夢を持てぇ〜! 夢は必ずかなうもの。夢は必ずかなうもの。だからなんでもいいから夢を持てぇ〜! 夢を持ったら突き進めぇ〜。振り向かないで突き進めぇ〜。後は野となれ山となれぇ〜」…まっ、こういう人たちよ。覚えがあるでしょ?

A でもそれは、悪意があってしたことじゃなくて、私のためを思って…。

B (カーテンを指さし)その結果がこれでも?

A だから、それはまわりの人たちのせいじゃなくて、私の努力が足りなかったから…。

B もともとしなくていい努力を強制されたとは思わない?

間。

A …たとえそうだとしても、今はそんなふうに思いたくない。だって、今、私の夢が消えようとしているんだよ。そんな時に、夢をくれた人や夢を応援してくれた人たちの悪口を言ってどうなるの?
そうでしょ。今はただ、静かに私の夢の最期を看取ってあげたいの。だから、もう意地悪なことを言わないで、そっとしておいて!
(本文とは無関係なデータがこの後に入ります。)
Lemma ConfirmRunning_keeps t at_ c : keeps None c None c (ConfirmRunning_Execute t at_).
Proof.
  unfold ConfirmRunning_Execute. destruct (IsZero at_); [apply keeps_ret|].
  eapply keeps_bind; [apply keeps_Lock|]. intros _. apply keeps_Load. intros [s|err]; [|apply knows_keeps; solve_keeps].
  destruct (SnapshotRestore s) as [task|err] eqn:Hr; [|apply knows_keeps; solve_keeps].
  destruct (bool_decide _); [apply knows_keeps; solve_keeps|]. apply knows_bind; [done|].
  intros [dead|err]; [|apply knows_keeps; solve_keeps].
  destruct (running_or_orphan dead at_ task) as [task' [evs|err]] eqn:Hop; [|apply knows_keeps; solve_keeps].
  apply running_or_orphan_run in Hop as (op & Hop & He).
  destruct (WithTask s task' at_) as [u|err] eqn:Hu; [|apply knows_keeps; solve_keeps].
  apply (knows_save op _ _ _ _ _ _ _ _ _ _ _ Hr Hop Hu He). intros saved. solve_keeps.
Qed.

Lemma RecordProcess_keeps t handle now c : keeps (Some t) c (Some t) c (RecordProcess_Execute t handle now).
Proof.
  unfold RecordProcess_Execute. destruct (IsZero now); [apply keeps_ret|].
  apply keeps_Load. intros [s|err]; [|apply knows_keeps; solve_keeps].
  destruct (SnapshotRestore s) as [task|err] eqn:Hr; [|apply knows_keeps; solve_keeps].
  destruct (Task_RecordProcessInfo _ _ now task) as [task' [evs|err]] eqn:Hop; [|apply knows_keeps; solve_keeps].
  destruct (WithTask s task' now) as [u|err] eqn:Hu; [|apply knows_keeps; solve_keeps].
  apply (knows_save (OpRecordProcessInfo (ph_PID handle) (ph_ProcessStartedAt handle) now) _ _ _ _ _ _ _ _ _ _ _ Hr Hop Hu eq_refl).
  intros saved. solve_keeps.
Qed.
#[export] Hint Resolve ObserveEvents_keeps ConfirmRunning_keeps RecordProcess_keeps : keeps.

(** The first save of a task is made by its life cycle, with no mutex. *)
Lemma RecordStarting_ok i task h c Q :
  st None c h -> owner h = Some (t_id task) ->
  (forall h' r, st None c h' -> owner h' = Some (t_id task) -> t_id r.1 = t_id task -> Q h' r) ->
  wpd (RecordStarting_Execute i task) h Q.
Proof.
  intros Hst Ho HQ. unfold RecordStarting_Execute. destruct (validateRecordTaskStartingInput i) as [err|]; [by apply HQ|].
  destruct (Task_Start _ _ _ task) as [task' r] eqn:Hop.
  assert (t_id task' = t_id task /\ (is_ok r = true -> t_state task' = StateStarting)) as [Hid Hstate].
  { unfold Task_Start, Task_transition in Hop. unfold_monads. by destruct_matches. }
  destruct r as [evs|err]; [|by apply HQ].
  assert (forall x, st None c (Ev (WritePrompt (t_id task') (rt_PromptText i)) x :: h)) as Hst'.
  { intros x. destruct Hst as (Hok & Hm & Hc). by repeat split. }
  intros [err|]; wp_cbn; [by apply HQ|].
  destruct (WithTask _ task' _) as [u|err] eqn:Hu; [|by apply HQ]. apply WithTask_state in Hu as [Hsu _].
  intros err. wp_cbn. apply HQ; [|done|done]. destruct (Hst' None) as (Hok & Hm & Hc). repeat split; try done; [|apply Hst].
  right. split; [done|]. split; [by rewrite Hid|]. rewrite Hsu. by apply Hstate.
Qed.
B 夢を看取る…か。いい心がけじゃない。夢を看取ってあげるっていうのは、とってもいいことよ。少なくとも、今さら奇跡なんかを願うよりはね。…ただ、あなたにはまだ、本当の意味で、夢を看取る覚悟はできていないように思えるの。

A 夢を看取る覚悟?

B そう。まだ夢を夢見てるっていうか、夢に夢を抱いているような気がして…。つまり、夢が消えようとしているのに、まだ、夢にすがろうとしているような…、そんなふうに見えるの。「この夢が消えるのは仕方ないけど、できればまた違う夢を見たい。この夢が消えてももっとすばらしい夢がこの先見つかるんじゃないだろうか。だって、いくつになっても、やっぱり夢は見たいじゃない」…そう思ってない?

A …。まぁ、少しは。

B 私は、あなたのそういうところがイヤなの。今、あなたが看取ろうとしているのは、今まで見てきた夢じゃなくて、夢そのものなんだってことをわかってほしいのよね。

A もう、これから先、夢は見るなっていうの。

B そうよ。

A そんなのヒドイ!

B でも、夢なんかなくても生きていけるでしょ。それに現実問題、夢を追いかけるような余裕が、余力が、パワーが、あなたにあるの?
もしあるのなら、今消えかかっているこの夢をまず大切にしてあげなさいよ。この夢がダメでも、もっと違う夢なら…なんて都合のいいこと考えてても、結局同じことになるわよ。本当はわかってるんでしょ、そんなことくらい、あなた自身が一番。

A でも…。

B 夢がなければパラダイスに行けない。夢はパラダイスに行くためのパスポート。そういう考えをとりあえず捨てたらどう?

A でも…。

B パスポートが、失効してしまうのが恐い?
できれば更新しておきたい? せめて再発行を? そうなの?

A だって、誰だって、そうじゃないの?
いくつになっても夢を見ていたいっていうのは、ごく普通の考え方じゃないの? 昔の夢は確かにかなわなかったかもしれないけど、新しい夢を手に入れて、それに向かって少しでも努力していくことが、そんなにいけないことなの!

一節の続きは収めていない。